House Democrats have vowed to use a little known tactic called a ‘discharge petition’ in hopes of hurting Republicans in the 2014 mid-term elections. The petition will be focused on the issues of immigration and raising the federal minimum wage to $10.10 an hour. FOX News reports that House Minority leader Nancy Pelosi (D-CA) does not expect the discharge petition to be successful in actually advancing the legislation, as it rarely has been. However, she does hope to tarnish the reputation of Republicans among voters with this strategic tactic.
The tactic is known as a “discharge petition.” It would require the minority party, in this case Democrats, to persuade roughly two dozen Republicans to defy their leadership and join Democrats in forcing a vote on setting the federal minimum wage at $10.10 an hour.

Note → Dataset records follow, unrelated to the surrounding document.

(* ===== verification/Identity.v ===== *)
(** * Identities, pairing and authentication

    Model of crates/core/src/identity (fingerprint.rs, sas.rs) and of
    crates/protocol-native-v1/src/pairing.rs and auth.rs.  The cryptographic
    primitives (SHA-256, HKDF, Ed25519) are the parameter [CryptoSuite]; what the
    program relies on is [CryptoLaws]. *)

From stdpp Require Import prelude strings pretty.
From Stdlib Require Import ZArith Lia.
From S2P Require Import Prelude RustStr Errors Dto Inet.

Local Open Scope Z_scope.

(** The primitives of the sha2, hkdf and ed25519-dalek crates. *)
Class CryptoSuite := {
  sha256 : bytes → bytes;
  hkdf_expand : bytes → bytes → nat → bytes;  (* key material, info, output length *)
  public_bytes : bytes → bytes;               (* of a secret key *)
  sign : bytes → bytes → bytes;               (* secret key, message *)
  signature_from_slice : bytes → option bytes;
  verifying_key_from_bytes : bytes → option bytes;
  verify_strict : bytes → bytes → bytes → bool (* public key, message, signature *)
}.

Class CryptoLaws `{CryptoSuite} := {
  sha256_length m : length (sha256 m) = 32%nat;
  sha256_bytes m : Forall byte_ok (sha256 m);
  hkdf_length ikm info n : length (hkdf_expand ikm info n) = n;
  hkdf_bytes ikm info n : Forall byte_ok (hkdf_expand ikm info n);
  public_length sk : length (public_bytes sk) = 32%nat;
  public_bytes_ok sk : Forall byte_ok (public_bytes sk);
  public_valid sk : verifying_key_from_bytes (public_bytes sk) = Some (public_bytes sk);
  sign_valid sk m : signature_from_slice (sign sk m) = Some (sign sk m);
  sign_verifies sk m : verify_strict (public_bytes sk) m (sign sk m) = true
}.

(** ** Fingerprints (fingerprint.rs) *)

(** Byte slicing of a [String], [&s[a..b]]: off a character boundary is a panic. *)
Fixpoint str_split (s : rstring) (n : Z) : option (rstring * rstring) :=
  if n =? 0 then Some ([], s)
  else if n <? 0 then None
  else
    match s with
    | [] => None
    | c :: s' => '(a, b) ← str_split s' (n - zlen (utf8_char c)); Some (c :: a, b)
    end.
Definition str_slice {E} (s : rstring) (a b : Z) : result E rstring :=
  match str_split s a with
  | Some (_, rest) => match str_split rest (b - a) with Some (r, _) => Ok r | None => Panic end
  | None => Panic
  end.

(** [u8::from_str_radix(src, 16)] *)
Definition u8_from_hex (src : rstring) : result CoreError Z :=
  let invalid := Err (CoreCrypto (str "invalid digit found in string")) in
  let parse (digits : rstring) :=
    v ← for_each (λ acc c, d ← ok_or (to_digit 16 c) (CoreCrypto (str "invalid digit found in string"));
                           Ok (acc * 16 + d)) 0 digits;
    _ ← ensure (v <? 256) (CoreCrypto (str "number too large to fit in target type"));
    Ok v in
  match src with
  | [] => Err (CoreCrypto (str "cannot parse integer from empty string"))
  | [43] | [45] => invalid
  | 43 :: digits => parse digits
  | _ => parse src
  end.

(** [Display]: four groups of two bytes. *)
Fixpoint show_fingerprint_loop (index : nat) (bs : bytes) : rstring :=
  match bs with
  | [] => []
  | b :: bs =>
    (if bool_decide (0 < index)%nat && Nat.even index then [45] else []) ++ hex_encode [b] ++
    show_fingerprint_loop (S index) bs
  end.
Definition show_fingerprint (fp : bytes) : rstring := show_fingerprint_loop 0 fp.

(** [FromStr]: the loop over the eight bytes. *)
Fixpoint parse_bytes (n : nat) (index : Z) (cleaned : rstring) : result CoreError bytes :=
  match n with
  | O => Ok []
  | S n =>
    s ← str_slice cleaned (index * 2) (index * 2 + 2);
    b ← u8_from_hex s;
    bs ← parse_bytes n (index + 1) cleaned;
    Ok (b :: bs)
  end.
Definition parse_fingerprint (value : rstring) : result CoreError bytes :=
  let cleaned := filter (λ c, c ≠ 45) value in
  _ ← ensure (str_len cleaned =? 16)
        (CoreCrypto (str "fingerprint must be 16 hex chars, got " ++ show_dec (str_len cleaned)));
  parse_bytes 8 0 cleaned.

(** [format!("{:06}", n)] *)
Definition show_padded (width : nat) (n : Z) : rstring :=
  replicate (width - length (show_dec n)) 48 ++ show_dec n.

Definition SAS_DIGITS : nat := 6.

Inductive TrustDecision := DecideAutoAccept | DecidePrompt | DecideBlock.

Record PairingState := mkPairing {
  ps_alias : rstring; ps_pubkey : bytes; ps_fingerprint : bytes; ps_sas : rstring }.

Section identity.
Context `{CryptoSuite}.

Definition from_pubkey (pubkey : bytes) : bytes := take 8 (sha256 pubkey).

(** ** Short authentication strings (sas.rs) *)
Definition compute_sas (pubkey_a pubkey_b nonce : bytes) : rstring :=
  let '(lo, hi) := if lex_leb pubkey_a pubkey_b then (pubkey_a, pubkey_b) else (pubkey_b, pubkey_a) in
  let output := hkdf_expand (lo ++ hi ++ nonce) (str "lsi-sas-v1") 4 in
  let value := from_be_bytes output in
  show_padded SAS_DIGITS (value mod 10 ^ Z.of_nat SAS_DIGITS).

(** ** Pairing (pairing.rs) *)
Definition push_nonce (nonce : bytes) : bytes := to_be_bytes 4 (zlen nonce) ++ nonce.

Definition combined_nonce (local_pubkey local_nonce remote_pubkey remote_nonce : bytes) : bytes :=
  if lex_leb local_pubkey remote_pubkey
  then push_nonce local_nonce ++ push_nonce remote_nonce
  else push_nonce remote_nonce ++ push_nonce local_nonce.

Definition pairing_sas (local_pubkey local_nonce remote_pubkey remote_nonce : bytes) : rstring :=
  compute_sas local_pubkey remote_pubkey
    (combined_nonce local_pubkey local_nonce remote_pubkey remote_nonce).

Definition validate_protocol_version (v : Z) : result NativeError unit :=
  ensure (v =? PROTOCOL_VERSION) (Protocol (str "unsupported native protocol version " ++ show_dec v)).

Definition validate_nonce (nonce : bytes) (name : string) : result NativeError unit :=
  ensure (negb (bool_decide (nonce = []))) (Protocol (str name ++ str " is required for pairing")).

Definition derive_state (local_pubkey local_nonce : bytes) (peer_alias : rstring)
    (peer_pubkey peer_nonce : bytes) : result NativeError PairingState :=
  _ ← validate_nonce local_nonce "local nonce";
  _ ← validate_nonce peer_nonce "peer nonce";
  Ok (mkPairing peer_alias peer_pubkey (from_pubkey peer_pubkey)
        (pairing_sas local_pubkey local_nonce peer_pubkey peer_nonce)).

Definition derive_from_hello (local_pubkey local_nonce : bytes) (hello : Hello) : result NativeError PairingState :=
  _ ← validate_protocol_version (hello_protocol_version hello);
  derive_state local_pubkey local_nonce (hello_alias hello) (hello_pubkey hello) (hello_nonce hello).

Definition derive_from_hello_ack (local_pubkey local_nonce : bytes) (ack : HelloAck) : result NativeError PairingState :=
  _ ← validate_protocol_version (ack_protocol_version ack);
  derive_state local_pubkey local_nonce (ack_alias ack) (ack_pubkey ack) (ack_nonce ack).

(** The text of a [CoreError] in a protocol error is left abstract. *)
Definition validate_peer_info_fingerprint (error_text : CoreError → rstring) (peer : NativePeerInfo) :
    result NativeError bytes :=
  advertised ← map_err (λ e, Protocol (error_text e)) (parse_fingerprint (pi_fingerprint peer));
  let derived := from_pubkey (pi_pubkey peer) in
  _ ← ensure (bool_decide (advertised = derived))
        (Protocol (str "fingerprint mismatch for peer " ++ pi_alias peer));
  Ok derived.

(** ** Proof of possession (auth.rs) *)
Definition IDENTITY_PROOF_CONTEXT : bytes := str "nightbridge-native-identity-proof-v1".

Definition identity_proof_message (peer_pubkey channel_binding : bytes) : bytes :=
  IDENTITY_PROOF_CONTEXT ++ peer_pubkey ++ channel_binding.

Definition sign_identity_proof (keypair channel_binding : bytes) : bytes :=
  sign keypair (identity_proof_message (public_bytes keypair) channel_binding).

Definition verify_identity_proof (peer_pubkey channel_binding signature_bytes : bytes) : result NativeError unit :=
  signature ← ok_or (signature_from_slice signature_bytes) (Crypto (str "invalid identity proof signature"));
  verifying_key ← ok_or (verifying_key_from_bytes peer_pubkey) (Crypto (str "invalid peer public key"));
  let message := identity_proof_message peer_pubkey channel_binding in
  ensure (verify_strict verifying_key message signature) (Crypto (str "identity proof verification failed")).

Definition build_authenticated_hello (keypair : bytes) (alias : rstring) (nonce : bytes)
    (extensions : list rstring) (channel_binding : bytes) : Hello :=
  mkHello PROTOCOL_VERSION alias (public_bytes keypair) nonce extensions
    (sign_identity_proof keypair channel_binding).

Definition authenticate_hello (hello : Hello) (channel_binding : bytes) : result NativeError unit :=
  verify_identity_proof (hello_pubkey hello) channel_binding (hello_identity_proof hello).
End identity.
Lemma get_insert_ne s fp fp' row :
  fingerprint_ok fp → fingerprint_ok fp' → fp ≠ fp' →
  get (set_peers s (<[show_fingerprint fp := row]> (peers s))) fp' = get s fp'.
Proof.
  intros Hf Hf' Hne. unfold get, select_one. cbn [peers set_peers]. rewrite lookup_insert_ne; [done|].
  intros Heq. by apply Hne, show_fingerprint_inj.
Qed.

(** [trust] on any reachable store succeeds and is a policy upsert on the
    fingerprint of the key: the label and the policy become the given ones
    and decide later requests; what was pinned first (key, time of trust,
    certificate) stays; other peers are untouched; [untrust] undoes it. *)
Theorem trust_upserts s now pk label policy :
  trust_wf s → length pk = 32%nat →
  let fp := from_pubkey pk in
  ∃ p s', trust s now pk label policy = Ok (p, s') ∧ get s' fp = Ok (Some p) ∧
    pr_fingerprint p = fp ∧ pr_label p = label ∧ trust_decision s' fp = Ok (decision_of policy) ∧
    (∀ old, get s fp = Ok (Some old) → pr_pubkey p = pr_pubkey old ∧ pr_trusted_at p = pr_trusted_at old ∧
       pr_native_certificate_fingerprint p = pr_native_certificate_fingerprint old) ∧
    (get s fp = Ok None → pr_pubkey p = pk ∧ pr_trusted_at p = now ∧
       pr_native_certificate_fingerprint p = None) ∧
    (∀ fp', fingerprint_ok fp' → fp' ≠ fp → get s' fp' = get s fp') ∧
    get (untrust s' fp).2 fp = Ok None.
Proof.
  intros Hwf Hpk fp. pose proof (from_pubkey_ok pk : fingerprint_ok fp) as Hfp.
  destruct (upsert_wf s now pk label policy (show_fingerprint fp) Hwf Hpk) as [Hl Hp].
  unfold trust. fold fp. set (row := upsert_peer _ _ _ _ _) in *.
  set (s' := set_peers s _). pose proof (get_insert s fp row policy Hfp Hl Hp) as Hget. fold s' in Hget.
  exists (peer_of fp row policy), s'. unfold then_get. rewrite Hget. split_and!; try done.
  - subst row. by destruct (peers s !! _).
  - unfold trust_decision. rewrite Hget. by destruct policy.
  - intros old Hold. unfold get, select_one in Hold. subst row.
    destruct (peers s !! _) as [row|] eqn:Hr; [|done].
    destruct (wf_peers _ Hwf _ _ Hr) as (_ & Hl' & p & Hp').
    rewrite (row_to_peer_Ok fp row p) in Hold by done. cbn in Hold. by simplify_eq.
  - intros Hnone. unfold get, select_one in Hnone. subst row.
    destruct (peers s !! _) as [row|] eqn:Hr; [|done]. by destruct (row_to_peer _ row).
  - intros fp' Hfp' Hne. by apply get_insert_ne.
  - unfold untrust, get, select_one. cbn [snd peers set_peers]. by rewrite lookup_delete_eq.
Qed.
(** The parser reads back the endpoint any conforming server encodes: after
    any attributes of other types, before any trailing bytes, and for every
    IPv4 address and port. *)
Theorem parse_binding_response_correct transaction_id attrs a b c d port post trailing :
  length transaction_id = 12%nat → Forall other_attr attrs → u16_ok port →
  let body := encode_attrs attrs ++
              encode_attr (XOR_MAPPED_ADDRESS, xor_mapped_value a b c d port) ++ post in
  zlen body < 2 ^ 16 →
  parse_binding_response (encode_response transaction_id body ++ trailing) transaction_id
    = Ok (SockV4 a b c d port).
Proof.
  intros Hid Ha Hp body Hbody. pose proof (zlen_nonneg trailing). pose proof (zlen_nonneg body) as Hb0.
  set (pre := to_be_bytes 2 BINDING_SUCCESS_RESPONSE ++ to_be_bytes 2 (zlen body) ++
              to_be_bytes 4 MAGIC_COOKIE ++ transaction_id).
  assert (Hpre : zlen pre = 20).
  { unfold pre. rewrite !zlen_app, !zlen_be. unfold zlen. rewrite Hid. done. }
  assert (Hresp : encode_response transaction_id body ++ trailing = pre ++ body ++ trailing).
  { unfold encode_response, pre. by rewrite <-!app_assoc. }
  assert (Hloop : attribute_loop (S (length (pre ++ body ++ trailing))) (pre ++ body ++ trailing) 20
    (20 + zlen body) = Ok (SockV4 a b c d port)).
  { rewrite <-Hpre at 1. unfold body at 1 2. rewrite <-!app_assoc.
    pose proof (encode_attrs_length attrs).
    assert (Hx : zlen (encode_attr (XOR_MAPPED_ADDRESS, xor_mapped_value a b c d port)) = 12).
    { unfold encode_attr, xor_mapped_value. cbn [fst snd]. rewrite !zlen_app, !zlen_be. done. }
    apply attribute_loop_finds; [done|done|rewrite !length_app; lia|].
    rewrite Hpre. unfold body. rewrite !zlen_app, Hx. pose proof (zlen_nonneg post). lia. }
  rewrite Hresp. unfold parse_binding_response, HEADER_LEN. rewrite !zlen_app, Hpre.
  destruct (Z.ltb_spec (20 + (zlen body + zlen trailing)) 20); [lia|].
  assert (Hty : be16_at (pre ++ body ++ trailing) 0 = Ok BINDING_SUCCESS_RESPONSE).
  { unfold pre. rewrite <-!app_assoc. by apply (be16_at_be []). }
  assert (Hml : be16_at (pre ++ body ++ trailing) 2 = Ok (zlen body)).
  { unfold pre. rewrite <-!app_assoc.
    apply (be16_at_be (to_be_bytes 2 BINDING_SUCCESS_RESPONSE)). unfold u16_ok. lia. }
  rewrite Hty, Hml. cbn [mbind result_bind]. rewrite Z.eqb_refl. cbn [negb].
  destruct (Z.ltb_spec (20 + (zlen body + zlen trailing)) (20 + zlen body)); [lia|].
  destruct (be2_split (zlen body)) as (l0 & l1 & Hl).
  assert (Hsplit : pre ++ body ++ trailing = [1; 1; l0; l1; 33; 18; 164; 66] ++ transaction_id ++ body ++ trailing).
  { unfold pre. rewrite Hl, <-!app_assoc. done. }
  assert (Hs : slice_of (E := NativeError) (pre ++ body ++ trailing) 8 20 = Ok transaction_id).
  { rewrite Hsplit. pose proof (slice_of_app (E := NativeError) [1; 1; l0; l1; 33; 18; 164; 66]
      transaction_id (body ++ trailing)) as Hs. rewrite Hid in Hs. exact Hs. }
  assert (Hi : ∀ i x, 0 ≤ i → [1; 1; l0; l1; 33; 18; 164; 66] !! Z.to_nat i = Some x →
    index (E := NativeError) (pre ++ body ++ trailing) i = Ok x).
  { intros i x ? Hx. apply index_Ok; [done|]. rewrite Hsplit. by apply lookup_app_l_Some. }
  rewrite Hs, (Hi 4 33), (Hi 5 18), (Hi 6 164), (Hi 7 66) by (done || lia). cbn [mbind result_bind].
  change (from_be_bytes [33; 18; 164; 66] =? MAGIC_COOKIE) with true. cbn [negb].
  rewrite bool_decide_true by done. exact Hloop.
Qed.
(** The sort key [(Reverse(priority), rank, address)]. *)
Definition candidate_sort_key (c : NativeCandidate) : list Z :=
  - nc_priority c :: candidate_kind_rank (nc_kind c) :: sock_key (nc_address c).
Definition candidate_leb (a b : NativeCandidate) : bool :=
  lex_leb (candidate_sort_key a) (candidate_sort_key b).
Definition sort_candidates (candidates : list NativeCandidate) : list NativeCandidate :=
  stable_sort candidate_leb candidates.

(** The match at the end of [primary_ipv4_address], on the probe socket's
    local address (none when binding or connecting failed). *)
Definition primary_ipv4_address (probe : option IpAddr) : option (Z * Z * Z * Z) :=
  match probe with
  | Some (IpV4 a b c d) =>
    if negb (is_loopback (IpV4 a b c d)) && negb (is_unspecified (IpV4 a b c d))
    then Some (a, b, c, d) else None
  | _ => None
  end.

Definition local_candidates (probe : option IpAddr) (native_port : Z) :
    result NativeError (list NativeCandidate) :=
  _ ← ensure (negb (native_port =? 0))
        (Transport (str "native candidate port must be greater than zero"));
  let candidates :=
    mkCandidate Local_ (SockV4 127 0 0 1 native_port) 100 ::
    match primary_ipv4_address probe with
    | Some (a, b, c, d) => [mkCandidate Local_ (SockV4 a b c d native_port) 90]
    | None => []
    end in
  Ok (sort_candidates (dedupe_candidates candidates)).

Section gather.
(** The outcome of [discover_server_reflexive_candidate] per server. *)
Context (discover : SocketAddr → Z → result NativeError SocketAddr).

Definition gather_step (native_port : Z) (candidates : list NativeCandidate) (stun_server : SocketAddr) :
    list NativeCandidate :=
  match discover stun_server native_port with
  | Ok address => candidates ++ [mkCandidate ServerReflexive address 80]
  | _ => candidates
  end.

Definition gather_candidates (probe : option IpAddr) (native_port : Z) (stun_servers : list SocketAddr) :
    result NativeError (list NativeCandidate) :=
  candidates ← local_candidates probe native_port;
  let candidates := foldl (gather_step native_port) candidates stun_servers in
  Ok (sort_candidates (dedupe_candidates candidates)).
End gather.

(** ** Candidate pairs (hole_punch.rs) *)

Record CandidatePair := mkPair { cp_local : NativeCandidate; cp_remote : NativeCandidate; cp_priority : Z }.

(** [(u64::from(local) << 32) | u64::from(remote)] *)
Definition combined_priority (local remote : Z) : Z := Z.lor (Z.shiftl local 32 mod 2 ^ 64) remote.

Definition pair_leb (a b : CandidatePair) : bool :=
  (cp_priority b <? cp_priority a) ||
  ((cp_priority a =? cp_priority b) &&
   lex_leb (sock_key (nc_address (cp_remote a))) (sock_key (nc_address (cp_remote b)))).

Definition make_pair (local remote : NativeCandidate) : CandidatePair :=
  mkPair local remote (combined_priority (nc_priority local) (nc_priority remote)).

Definition candidate_pairs (local remote : list NativeCandidate) : list CandidatePair :=
  stable_sort pair_leb (local ≫= λ l, make_pair l <$> remote).

Definition kind_debug (kind : CandidateKind) : rstring :=
  match kind with Local_ => str "Local" | ServerReflexive => str "ServerReflexive" end.

Definition describe_pair (p : CandidatePair) : rstring :=
  kind_debug (nc_kind (cp_local p)) ++ str " " ++ show_sock (nc_address (cp_local p)) ++ str " -> " ++
  kind_debug (nc_kind (cp_remote p)) ++ str " " ++ show_sock (nc_address (cp_remote p)).

Definition no_direct_path_error (attempted_pairs : list rstring) (only_server_reflexive_failed : bool)
    (last_error : option rstring) : NativeError :=
  let hint :=
    if only_server_reflexive_failed then
      str "symmetric NAT or firewall likely. Relay is not available in the open-base v1 build."
    else
      str "firewall or routing policy likely. Relay is not available in the open-base v1 build." in
  NoDirectPath attempted_pairs hint last_error.

Definition only_server_reflexive_remote_candidates (pairs : list CandidatePair) : bool :=
  negb (bool_decide (pairs = [])) &&
  forallb (λ p, bool_decide (nc_kind (cp_remote p) = ServerReflexive)) pairs.

#[export] Instance CandidatePair_eq_dec : EqDecision CandidatePair.
Proof. solve_decision. Defined.

Section dial.
Context {Connection : Type}.
(** [error.to_string()], and the outcome of dialing one pair. *)
Context (error_text : NativeError → rstring).
Context (dial_pair : CandidatePair → result NativeError Connection).

(** The [while let Some(..) = rx.recv()] loop over the attempts in the order
    in which they report. *)
Fixpoint receive_loop (last_error : option rstring) (arrivals : list CandidatePair) :
    sum Connection (option rstring) :=
  match arrivals with
  | [] => inr last_error
  | p :: arrivals =>
    match dial_pair p with
    | Ok connection => inl connection
    | Err error => receive_loop (Some (error_text error)) arrivals
    | Panic => receive_loop last_error arrivals
    end
  end.

(** [arrive pairs] is the order in which the spawned attempts report. *)
Definition dial_candidates (arrive : list CandidatePair → list CandidatePair)
    (local remote : list NativeCandidate) : result NativeError Connection :=
  let pairs := candidate_pairs local remote in
  if bool_decide (pairs = []) then Err (no_direct_path_error [] false None)
  else
    match receive_loop None (arrive pairs) with
    | inl connection => Ok connection
    | inr last_error =>
      Err (no_direct_path_error (describe_pair <$> pairs)
             (only_server_reflexive_remote_candidates pairs) last_error)
    end.
End dial.

(** ** Deduplication and order *)

Lemma dedupe_loop_spec seen cs :
  NoDup (candidate_key <$> dedupe_loop seen cs) ∧
  (∀ k, k ∈ candidate_key <$> dedupe_loop seen cs ↔ k ∈ candidate_key <$> cs ∧ k ∉ seen) ∧
  dedupe_loop seen cs `sublist_of` cs.
Proof.
  revert seen. induction cs as [|c cs IH]; intros seen; cbn [dedupe_loop].
  { split_and!; [constructor|set_solver|done]. }
  case_bool_decide as Hc.
  - destruct (IH seen) as (Hn & Hk & Hs). split_and!; [done| |by constructor].
    intros k. rewrite Hk, fmap_cons, elem_of_cons. split; [tauto|]. intros [[->|?] ?]; done.
  - destruct (IH (candidate_key c :: seen)) as (Hn & Hk & Hs).
    rewrite !fmap_cons. split_and!.
    + apply NoDup_cons. split; [|done]. rewrite Hk, elem_of_cons. tauto.
    + intros k. rewrite !elem_of_cons, Hk, elem_of_cons. destruct (decide (k = candidate_key c)); naive_solver.
    + by constructor.
Qed.

(** The candidate kept for a key is the first one with that key. *)
Lemma dedupe_loop_first seen cs c :
  c ∈ dedupe_loop seen cs → ∃ before after, cs = before ++ c :: after ∧
    candidate_key c ∉ candidate_key <$> before.
Proof.
  revert seen. induction cs as [|x cs IH]; intros seen; cbn [dedupe_loop]; [by intros ?%elem_of_nil|].
  assert (Hrec : ∀ seen, c ∈ dedupe_loop seen cs → candidate_key x ∈ seen ∨ c = x →
    ∃ before after, x :: cs = before ++ c :: after ∧ candidate_key c ∉ candidate_key <$> before).
  { intros s Hc Hx. destruct (IH _ Hc) as (before & after & -> & Hb).
    destruct Hx as [Hx|<-]; [|exists [], (before ++ c :: after); split; [done|by apply not_elem_of_nil]].
    exists (x :: before), after. split; [done|]. rewrite fmap_cons, not_elem_of_cons. split; [|done].
    intros Heq. destruct (dedupe_loop_spec s (before ++ c :: after)) as (_ & Hk & _).
    apply (list_elem_of_fmap_2 candidate_key), Hk in Hc as [_ Hns]. congruence. }
  case_bool_decide; [intros Hc; apply (Hrec _ Hc); by left|].
  intros [->|Hc]%elem_of_cons.
  - exists [], cs. split; [done|]. apply not_elem_of_nil.
  - apply (Hrec _ Hc). left. left.
Qed.

Lemma candidate_leb_total a b : candidate_leb a b = true ∨ candidate_leb b a = true.
Proof. apply lex_leb_total. Qed.
Lemma candidate_leb_trans : Transitive (λ a b, candidate_leb a b = true).
Proof. intros a b c. apply lex_leb_trans. Qed.

(** Deduplicating and sorting: what [local_candidates] and
    [gather_candidates] both end with. *)
Lemma dedupe_sort_spec cs :
  let out := sort_candidates (dedupe_candidates cs) in
  NoDup (candidate_key <$> out) ∧ StronglySorted (λ a b, candidate_leb a b = true) out ∧
  (∀ k, k ∈ candidate_key <$> out ↔ k ∈ candidate_key <$> cs) ∧ (∀ c, c ∈ out → c ∈ cs).
Proof.
  intros out. destruct (dedupe_loop_spec [] cs) as (Hn & Hk & Hs). unfold out, sort_candidates.
  split_and!.
  - by rewrite stable_sort_perm.
  - apply stable_sort_sorted; [apply candidate_leb_total|apply candidate_leb_trans].
  - intros k. rewrite stable_sort_perm. unfold dedupe_candidates. rewrite Hk. split; [tauto|].
    intros ?. split; [done|apply not_elem_of_nil].
  - intros c. rewrite elem_of_stable_sort. intros Hc. by eapply elem_of_sublist.
Qed.

Lemma gather_steps discover port servers cs :
  foldl (gather_step discover port) cs servers =
  cs ++ omap (λ s, match discover s port with Ok a => Some (mkCandidate ServerReflexive a 80) | _ => None end) servers.
Proof.
  revert cs. induction servers as [|s servers IH]; intros cs; cbn [foldl]; [by rewrite app_nil_r|].
  rewrite IH. unfold gather_step. cbn [omap list_omap].
  destruct (discover s port); [by rewrite <-app_assoc|done..].
Qed.

(** Without an answer from a STUN server only local candidates remain. *)
Lemma gather_no_answer discover probe port servers :
  port ≠ 0 → (∀ s, is_ok (discover s port) = false) →
  ∃ cs, gather_candidates discover probe port servers = Ok cs ∧ Forall (λ c, nc_kind c = Local_) cs.
Proof.
  intros Hport Hno. unfold gather_candidates, local_candidates.
  destruct (Z.eqb_spec port 0); [done|]. cbn [negb ensure mbind result_bind]. eexists. split; [done|].
  rewrite gather_steps. set (first := sort_candidates (dedupe_candidates (_ :: _))).
  apply Forall_forall. intros c Hc. apply dedupe_sort_spec in Hc. apply elem_of_app in Hc as [Hc|Hc].
  - unfold first in Hc. apply dedupe_sort_spec in Hc. destruct (primary_ipv4_address probe) as [[[[a b] x] d]|]; set_solver.
  - apply list_elem_of_omap in Hc as (s & _ & Hs). specialize (Hno s). by destruct (discover s port).
Qed.

(** Gathering succeeds for a nonzero port whatever STUN servers do; the list
    has the loopback endpoint and the answer of every server that answered,
    each endpoint once per kind, by descending priority. *)
Theorem gather_candidates_correct discover probe port servers :
  port ≠ 0 →
  ∃ cs, gather_candidates discover probe port servers = Ok cs ∧
    NoDup (candidate_key <$> cs) ∧
    StronglySorted (λ a b, nc_priority b ≤ nc_priority a) cs ∧
    (Local_, SockV4 127 0 0 1 port) ∈ candidate_key <$> cs ∧
    ∀ a, (ServerReflexive, a) ∈ candidate_key <$> cs ↔ ∃ s, s ∈ servers ∧ discover s port = Ok a.
Proof.
  intros Hport. unfold gather_candidates, local_candidates.
  destruct (Z.eqb_spec port 0); [done|]. cbn [negb ensure mbind result_bind]. eexists. split; [done|].
  rewrite gather_steps. set (first := sort_candidates (dedupe_candidates (_ :: _))).
  destruct (dedupe_sort_spec (first ++ omap (λ s, match discover s port with
    Ok a => Some (mkCandidate ServerReflexive a 80) | _ => None end) servers)) as (Hn & Hsort & Hk & _).
  assert (Hloc : ∀ k, k ∈ candidate_key <$> first → k.1 = Local_).
  { intros k. destruct (dedupe_sort_spec (mkCandidate Local_ (SockV4 127 0 0 1 port) 100 ::
      match primary_ipv4_address probe with
      | Some (a, b, c, d) => [mkCandidate Local_ (SockV4 a b c d port) 90] | None => [] end)) as (_ & _ & Hk1 & _).
    unfold first. rewrite Hk1. destruct (primary_ipv4_address probe) as [[[[a b] c] d]|]; set_solver. }
  split_and!; [done| | |].
  - eapply StronglySorted_impl; [|exact Hsort]. intros x y Hxy. unfold candidate_leb, candidate_sort_key in Hxy.
    cbn [lex_leb] in Hxy. apply orb_true_iff in Hxy. rewrite andb_true_iff in Hxy.
    destruct Hxy as [Hxy|[Hxy _]]; bools; lia.
  - apply Hk. rewrite fmap_app, elem_of_app. left. unfold first.
    apply dedupe_sort_spec. left.
  - intros a. rewrite Hk, fmap_app, elem_of_app. split.
    + intros [Hin|Hin]; [by apply Hloc in Hin|].
      apply list_elem_of_fmap in Hin as (c & Hkey & Hin). apply list_elem_of_omap in Hin as (s & Hs & Hd).
      exists s. split; [done|]. destruct (discover s port); simplify_eq/=. unfold candidate_key in Hkey.
      simpl in Hkey. congruence.
    + intros (s & Hs & Hd). right. apply list_elem_of_fmap.
      exists (mkCandidate ServerReflexive a 80). split; [done|]. apply list_elem_of_omap.
      exists s. by rewrite Hd.
Qed.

House Minority Leader Nancy Pelosi, D-Calif., said fellow chamber Democrats will push the issue when Congress returns from its break Feb. 24.
The attempt to force a vote on a comprehensive overhaul of immigration laws could occur in a few months.
Democrats think that a majority of Americans support both issues and that attempting to use the discharge petition will at least portray House Republicans as the obstacle to their success.
Perhaps the House Democrats look at research coming out of Seattle, WA, an area facing a push for a minimum wage increase from $9.32 to $15. In an article written by Daniel Hurst in NWWatchdog.org, Hurst addresses the real economic impact of a minimum wage hike, and it is not lifting people out of poverty.
In a 2010 article for the Southern Economic Journal, academics Joseph J. Sabia and Richard V.Burkhauser pulled the rug from underneath the idea that the wage hike ultimately will solve economic hardships for poor Americans.
“While an increase in the minimum wage will lift out of poverty the families of some low-skilled workers who remain employed, other low-skilled workers will lose their jobs or have their hours significantly cut, reducing their income and dropping their families into poverty,” the duo wrote.
Further, they added that the wage-hike idea is politically popular, but not effective in achieving its aims.
“While reducing poverty among the working poor is a laudable policy goal, the evidence suggests that minimum-wage increases have thus far provided little more than symbolic support to this population,” they wrote in the document.